[Collected data]
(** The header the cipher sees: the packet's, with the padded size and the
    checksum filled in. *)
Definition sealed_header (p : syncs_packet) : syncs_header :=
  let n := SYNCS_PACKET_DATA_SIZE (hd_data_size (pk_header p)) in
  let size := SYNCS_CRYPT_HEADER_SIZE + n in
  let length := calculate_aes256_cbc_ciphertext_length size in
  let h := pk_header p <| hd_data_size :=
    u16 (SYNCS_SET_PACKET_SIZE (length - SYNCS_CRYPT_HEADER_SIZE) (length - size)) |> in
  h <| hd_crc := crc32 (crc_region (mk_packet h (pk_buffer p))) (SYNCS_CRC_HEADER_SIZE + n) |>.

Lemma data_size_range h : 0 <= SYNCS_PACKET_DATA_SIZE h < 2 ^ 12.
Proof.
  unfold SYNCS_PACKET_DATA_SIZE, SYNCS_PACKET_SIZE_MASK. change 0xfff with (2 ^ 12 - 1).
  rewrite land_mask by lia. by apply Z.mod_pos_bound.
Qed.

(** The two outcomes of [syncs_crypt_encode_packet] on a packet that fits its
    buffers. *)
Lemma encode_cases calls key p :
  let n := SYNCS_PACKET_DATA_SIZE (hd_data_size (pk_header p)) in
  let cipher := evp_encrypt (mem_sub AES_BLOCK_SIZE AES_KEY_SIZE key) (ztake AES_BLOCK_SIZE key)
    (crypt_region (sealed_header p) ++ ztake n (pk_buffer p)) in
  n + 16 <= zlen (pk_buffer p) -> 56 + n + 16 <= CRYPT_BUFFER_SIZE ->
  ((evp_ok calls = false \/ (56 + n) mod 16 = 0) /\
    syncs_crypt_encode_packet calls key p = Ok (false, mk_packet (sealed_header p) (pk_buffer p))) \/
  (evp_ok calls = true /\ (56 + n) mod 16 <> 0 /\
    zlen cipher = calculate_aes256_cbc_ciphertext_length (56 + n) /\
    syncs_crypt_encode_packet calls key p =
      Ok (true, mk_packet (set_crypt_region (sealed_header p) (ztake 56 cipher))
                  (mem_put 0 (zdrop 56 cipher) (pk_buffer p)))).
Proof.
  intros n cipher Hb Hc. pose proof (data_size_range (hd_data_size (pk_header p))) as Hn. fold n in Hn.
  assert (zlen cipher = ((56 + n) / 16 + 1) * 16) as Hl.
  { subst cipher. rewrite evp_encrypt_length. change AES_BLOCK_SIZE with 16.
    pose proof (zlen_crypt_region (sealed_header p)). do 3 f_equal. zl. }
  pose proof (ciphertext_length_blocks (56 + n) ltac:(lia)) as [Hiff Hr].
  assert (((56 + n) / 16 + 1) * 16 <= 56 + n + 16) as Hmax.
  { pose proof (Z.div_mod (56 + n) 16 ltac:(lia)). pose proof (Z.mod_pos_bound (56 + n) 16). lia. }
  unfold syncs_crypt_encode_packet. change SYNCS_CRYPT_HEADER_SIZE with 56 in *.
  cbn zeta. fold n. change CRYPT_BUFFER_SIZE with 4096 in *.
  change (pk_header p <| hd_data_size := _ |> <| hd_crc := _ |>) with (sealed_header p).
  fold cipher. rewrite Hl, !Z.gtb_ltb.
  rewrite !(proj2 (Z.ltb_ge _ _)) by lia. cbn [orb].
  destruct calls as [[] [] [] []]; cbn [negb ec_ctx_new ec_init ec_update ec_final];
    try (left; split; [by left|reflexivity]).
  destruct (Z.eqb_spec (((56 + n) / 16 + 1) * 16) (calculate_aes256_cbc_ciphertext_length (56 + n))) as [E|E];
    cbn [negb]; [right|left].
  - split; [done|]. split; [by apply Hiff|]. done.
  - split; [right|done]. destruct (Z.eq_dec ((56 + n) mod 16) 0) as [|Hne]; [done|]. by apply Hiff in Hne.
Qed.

...

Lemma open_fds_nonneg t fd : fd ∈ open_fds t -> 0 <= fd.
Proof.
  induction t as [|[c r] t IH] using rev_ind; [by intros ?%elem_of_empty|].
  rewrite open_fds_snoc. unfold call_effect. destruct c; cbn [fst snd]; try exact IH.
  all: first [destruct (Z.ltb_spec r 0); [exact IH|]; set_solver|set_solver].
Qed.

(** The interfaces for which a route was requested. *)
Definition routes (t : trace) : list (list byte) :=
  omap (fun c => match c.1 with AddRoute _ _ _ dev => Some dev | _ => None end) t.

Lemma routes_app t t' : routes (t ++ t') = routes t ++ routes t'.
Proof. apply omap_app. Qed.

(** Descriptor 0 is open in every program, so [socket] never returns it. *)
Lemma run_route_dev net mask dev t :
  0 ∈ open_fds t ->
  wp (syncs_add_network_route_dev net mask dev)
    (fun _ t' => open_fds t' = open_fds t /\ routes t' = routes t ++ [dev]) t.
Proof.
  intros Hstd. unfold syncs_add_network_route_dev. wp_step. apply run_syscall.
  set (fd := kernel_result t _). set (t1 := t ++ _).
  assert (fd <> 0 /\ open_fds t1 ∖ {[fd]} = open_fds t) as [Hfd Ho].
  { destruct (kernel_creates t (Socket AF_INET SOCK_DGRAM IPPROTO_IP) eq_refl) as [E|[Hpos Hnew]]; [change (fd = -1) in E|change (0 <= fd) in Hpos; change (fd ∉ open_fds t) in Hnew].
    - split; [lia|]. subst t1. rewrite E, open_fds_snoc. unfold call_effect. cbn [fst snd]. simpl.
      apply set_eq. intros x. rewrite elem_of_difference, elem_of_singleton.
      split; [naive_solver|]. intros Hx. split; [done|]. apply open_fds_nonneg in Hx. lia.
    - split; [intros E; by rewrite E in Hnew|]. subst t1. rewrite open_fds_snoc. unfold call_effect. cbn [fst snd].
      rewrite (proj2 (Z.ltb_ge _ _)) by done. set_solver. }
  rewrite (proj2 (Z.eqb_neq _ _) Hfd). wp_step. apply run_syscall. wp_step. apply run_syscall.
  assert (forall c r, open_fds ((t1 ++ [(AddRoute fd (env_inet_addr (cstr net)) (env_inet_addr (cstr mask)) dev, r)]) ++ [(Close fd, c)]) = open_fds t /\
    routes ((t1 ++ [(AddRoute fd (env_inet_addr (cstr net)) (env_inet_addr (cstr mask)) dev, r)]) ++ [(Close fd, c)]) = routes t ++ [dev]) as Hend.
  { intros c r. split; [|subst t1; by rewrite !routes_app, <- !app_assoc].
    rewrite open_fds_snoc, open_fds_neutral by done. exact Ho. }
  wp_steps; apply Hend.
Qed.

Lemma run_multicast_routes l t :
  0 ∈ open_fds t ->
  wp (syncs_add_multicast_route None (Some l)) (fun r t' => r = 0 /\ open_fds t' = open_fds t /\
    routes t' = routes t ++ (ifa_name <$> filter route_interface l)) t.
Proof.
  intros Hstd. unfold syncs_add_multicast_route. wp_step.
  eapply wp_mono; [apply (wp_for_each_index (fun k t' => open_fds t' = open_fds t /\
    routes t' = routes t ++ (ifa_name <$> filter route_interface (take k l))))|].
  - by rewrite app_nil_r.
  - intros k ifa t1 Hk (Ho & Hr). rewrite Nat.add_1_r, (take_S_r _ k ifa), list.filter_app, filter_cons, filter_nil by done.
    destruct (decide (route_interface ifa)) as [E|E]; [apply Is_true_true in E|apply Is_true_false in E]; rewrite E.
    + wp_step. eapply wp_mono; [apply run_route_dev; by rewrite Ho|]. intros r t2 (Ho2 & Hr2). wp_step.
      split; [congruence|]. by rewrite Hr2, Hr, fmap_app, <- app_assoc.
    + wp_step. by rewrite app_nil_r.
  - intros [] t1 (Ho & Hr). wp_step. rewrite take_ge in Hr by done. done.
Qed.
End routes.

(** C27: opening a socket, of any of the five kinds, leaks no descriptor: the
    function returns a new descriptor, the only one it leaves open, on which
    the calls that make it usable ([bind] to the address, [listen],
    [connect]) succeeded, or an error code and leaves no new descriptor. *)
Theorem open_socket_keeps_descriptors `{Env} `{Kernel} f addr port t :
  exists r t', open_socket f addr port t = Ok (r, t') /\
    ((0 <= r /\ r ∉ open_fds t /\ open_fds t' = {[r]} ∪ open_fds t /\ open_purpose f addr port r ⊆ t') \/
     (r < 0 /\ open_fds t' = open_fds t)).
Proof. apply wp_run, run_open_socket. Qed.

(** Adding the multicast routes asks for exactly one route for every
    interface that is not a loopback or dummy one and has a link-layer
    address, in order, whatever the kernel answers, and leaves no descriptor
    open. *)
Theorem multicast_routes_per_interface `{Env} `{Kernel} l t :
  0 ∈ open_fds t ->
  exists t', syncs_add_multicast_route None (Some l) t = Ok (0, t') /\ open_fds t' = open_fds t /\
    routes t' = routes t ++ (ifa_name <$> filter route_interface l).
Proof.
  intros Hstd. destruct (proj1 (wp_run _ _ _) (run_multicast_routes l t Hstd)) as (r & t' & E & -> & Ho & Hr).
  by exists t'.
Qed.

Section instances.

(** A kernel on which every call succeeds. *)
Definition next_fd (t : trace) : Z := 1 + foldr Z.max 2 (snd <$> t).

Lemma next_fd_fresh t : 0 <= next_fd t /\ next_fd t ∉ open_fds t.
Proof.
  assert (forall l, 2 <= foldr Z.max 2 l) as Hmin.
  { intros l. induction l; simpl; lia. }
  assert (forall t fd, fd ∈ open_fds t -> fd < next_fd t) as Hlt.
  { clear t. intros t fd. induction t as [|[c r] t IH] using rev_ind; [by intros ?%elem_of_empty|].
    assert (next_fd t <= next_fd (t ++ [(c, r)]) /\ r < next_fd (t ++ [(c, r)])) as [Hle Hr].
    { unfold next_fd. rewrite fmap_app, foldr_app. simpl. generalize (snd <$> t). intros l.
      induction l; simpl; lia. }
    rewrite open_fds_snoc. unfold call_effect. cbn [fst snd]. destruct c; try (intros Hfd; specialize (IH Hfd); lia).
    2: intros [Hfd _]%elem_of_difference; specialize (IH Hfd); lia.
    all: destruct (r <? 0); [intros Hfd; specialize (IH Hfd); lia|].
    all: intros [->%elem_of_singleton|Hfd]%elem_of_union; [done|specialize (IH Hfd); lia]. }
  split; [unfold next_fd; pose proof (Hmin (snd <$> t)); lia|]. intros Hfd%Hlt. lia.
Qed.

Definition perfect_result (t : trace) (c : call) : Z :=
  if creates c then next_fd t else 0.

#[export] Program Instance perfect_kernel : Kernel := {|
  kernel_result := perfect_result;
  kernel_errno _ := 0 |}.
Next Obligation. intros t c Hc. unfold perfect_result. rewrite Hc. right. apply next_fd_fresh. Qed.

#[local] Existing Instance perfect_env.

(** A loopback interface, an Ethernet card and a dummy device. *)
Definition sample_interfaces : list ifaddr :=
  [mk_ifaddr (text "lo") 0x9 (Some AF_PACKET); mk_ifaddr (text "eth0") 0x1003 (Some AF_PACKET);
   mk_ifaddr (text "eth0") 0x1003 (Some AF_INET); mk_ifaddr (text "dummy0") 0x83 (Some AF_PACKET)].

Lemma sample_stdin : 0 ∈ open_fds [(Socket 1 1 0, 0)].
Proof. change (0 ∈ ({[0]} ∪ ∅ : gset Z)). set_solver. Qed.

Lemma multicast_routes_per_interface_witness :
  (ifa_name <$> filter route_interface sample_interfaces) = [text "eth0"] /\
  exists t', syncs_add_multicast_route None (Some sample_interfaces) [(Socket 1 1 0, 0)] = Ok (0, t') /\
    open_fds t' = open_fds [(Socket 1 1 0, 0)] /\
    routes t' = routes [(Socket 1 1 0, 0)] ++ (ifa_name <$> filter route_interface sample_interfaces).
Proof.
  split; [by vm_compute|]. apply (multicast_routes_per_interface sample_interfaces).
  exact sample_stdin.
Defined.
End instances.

- **What to do**
Every line in the data that holds "Hend" should be copied out.

- **Answer space**
    routes ((t1 ++ [(AddRoute fd (env_inet_addr (cstr net)) (env_inet_addr (cstr mask)) dev, r)]) ++ [(Close fd, c)]) = routes t ++ [dev]) as Hend.
  wp_steps; apply Hend.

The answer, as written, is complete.